Challenge

In order to meet its financial goals, a healthcare organization with over 50,000 employees needed to reduce nurse headcount in a hospital with a declining patient count. This organization also has a union agreement requiring that the last hired is the first out, which meant new nurses would be the focus of any reductions.

Analysis conducted

The analysis was multi-pronged. The analytics team looked at the costs to acquire and retain new nurses in the affected location, as well as at retirements compared to their other locations.

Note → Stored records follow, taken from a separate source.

Lemma request_mounts_ends s plan name data fd :
  0 <= fd -> nice_name a = Some name -> policy a = Some data ->
  LoadProcessPlan data name (uid a) = Ok (Some plan) ->
  ends (request_mounts a plan fd) (resources [fd] [] (onLoad s)) (fun _ m => open_fds m = [] /\ specialized s m).
Proof.
  intros Hfd En Ep El. unfold request_mounts. repeat ends_step.
  set (required := plan_provider_compat plan && has_deny plan).
  destruct (companion a <? 0).
  { repeat ends_step. split; [done|]. by apply specialized_idle. }
  ends_step. eapply ends_mono; [apply create_shared_ends|]. intros [shared_fd|] m ->.
  2:{ repeat ends_step. split; [done|]. by apply specialized_idle. }
  ends_step. destruct (SendPlanWithSharedFd _ _ _ _ _ _).1.1; cbn [negb]; repeat ends_step.
  - split; [done|]. apply specialized_waiting; try done. exists name, data, plan. split_and!; try done.
    cbn. fold required. by destruct required.
  - split; [done|]. by apply specialized_idle.
Qed.

Lemma preAppSpecialize_ends s :
  ends (preAppSpecialize a) (onLoad s) (fun _ m => open_fds m = [] /\ specialized s m).
Proof.
  unfold preAppSpecialize. destruct (nice_name a) as [name|] eqn:En.
  2:{ ends_step. split; [done|]. by apply specialized_idle. }
  repeat ends_step. cbn [onLoad open_fds mapped]. destruct (_ || _); [apply specialize_provider_ends|].
  ends_step. destruct (Z.ltb_spec (module_dir a) 0) as [Hneg|Hpos].
  { rewrite (proj2 (Z.leb_gt _ _)) by lia. repeat ends_step. split; [done|]. by apply specialized_idle. }
  rewrite (proj2 (Z.leb_le _ _)) by lia.
  unfold load_process_plan. destruct (kMaxProcessNameBytes <=? size name).
  { repeat ends_step. split; [done|]. by apply specialized_idle. }
  apply with_policy_ends. destruct (policy a) as [data|] eqn:Ep.
  2:{ repeat ends_step. split; [done|]. by apply specialized_idle. }
  destruct (LoadProcessPlan_returns data name (uid a)) as [[plan|] El].
  - exists (Some plan). split; [done|]. by eapply request_mounts_ends.
  - exists None. split; [done|]. repeat ends_step. split; [done|]. by apply specialized_idle.
Qed.

(** ** Lemmas: the denied paths *)

(** The visible paths of the rules that deny. *)
Definition denied (plan : ProcessPlan) (mounts : list PlannedMount) : list bytes :=
  omap (fun mount => if pm_action mount != kDenyAction then None else PlanPath plan (pm_visible_path mount)) mounts.

Lemma BuildPathUnderRoot_eq root path capacity output :
  BuildPathUnderRoot root path capacity = Some output -> output = root ++ x2f :: path.
Proof.
  unfold BuildPathUnderRoot. destruct (_ || _); [done|]. by destruct (_ <? _); intros [= <-].
Qed.

Lemma deny_paths_of_denied plan root mounts output :
  deny_paths_of plan root mounts = Some output ->
  output = (fun path => root ++ x2f :: path) <$> denied plan mounts.
Proof.
  revert output. unfold denied. induction mounts as [|mount rest IH]; intros output; cbn [deny_paths_of omap list_omap].
  { by intros [= <-]. }
  destruct (pm_action mount != kDenyAction); [by apply IH|]. intros E.
  destruct (PlanPath plan (pm_visible_path mount)) as [visible|]; [|done]. cbn [mbind option_bind] in E.
  destruct (BuildPathUnderRoot root visible PATH_MAX) as [path|] eqn:Ep; [|done]. cbn [mbind option_bind] in E.
  destruct (deny_paths_of plan root rest) as [paths|]; [|done]. cbn [mbind option_bind] in E.
  injection E as <-. rewrite (BuildPathUnderRoot_eq _ _ _ _ Ep), (IH paths eq_refl). done.
Qed.

Definition storage_root (uid : Z) : bytes := lit "/storage/emulated/" ++ to_string (u32 uid / 100000).

(** What the installed hook of the media queries goes back to. *)
Definition media_hooked (m : PathGuardModule) : Prop :=
  exists name data plan cfg,
    nice_name a = Some name /\ policy a = Some data /\ LoadProcessPlan data name (uid a) = Ok (Some plan)
    /\ plan_provider_compat plan = true
    /\ so_received (outcome_of_mounts a) = true /\ so_valid (outcome_of_mounts a) = true
    /\ so_result (outcome_of_mounts a) = 0 /\ so_final_state (outcome_of_mounts a) = kComplete
    /\ media_config m = Some cfg /\ g_original_transact cfg = true /\ 0 <= uid a
    /\ g_deny_paths cfg <> []
    /\ g_deny_paths cfg = (fun path => storage_root (uid a) ++ x2f :: path) <$> denied plan (plan_mounts plan).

This visualization reveals the breakdown of hiring cost per employee by clinical staff.
This visualization reveals the breakdown of hiring cost per employee by clinical staff. *Fictional data used for customer privacy.
This visual compares the exit rate of nurses with longstanding tenure to the exit rate of newer nurses.
This visual compares the exit rate of nurses with longstanding tenure to the exit rate of newer nurses. *Fictional data used for customer privacy.

Insights

They found it was more expensive to hire and harder to keep the new nurses hired in the affected location. This location also had four times more people eligible to retire than the organization’s other hospitals.

Actions

Armed with this data, HR proposed that, instead of firing new nurses they had spent so much to find–and may need to hire back later when planned retirements would lead to losses–they advocated for promoting early retirements to see how much of the target reduction in force could be achieved.

Results

The direct costs of laying off the new nurses would have been $1.5 million. By letting natural attrition take place, this healthcare organization did not need to let a single new nurse go. They ended up saving $400,000 as a direct cash saving. Additionally, the overall value back to the business is substantially higher in terms of being considered a great employer and place to work.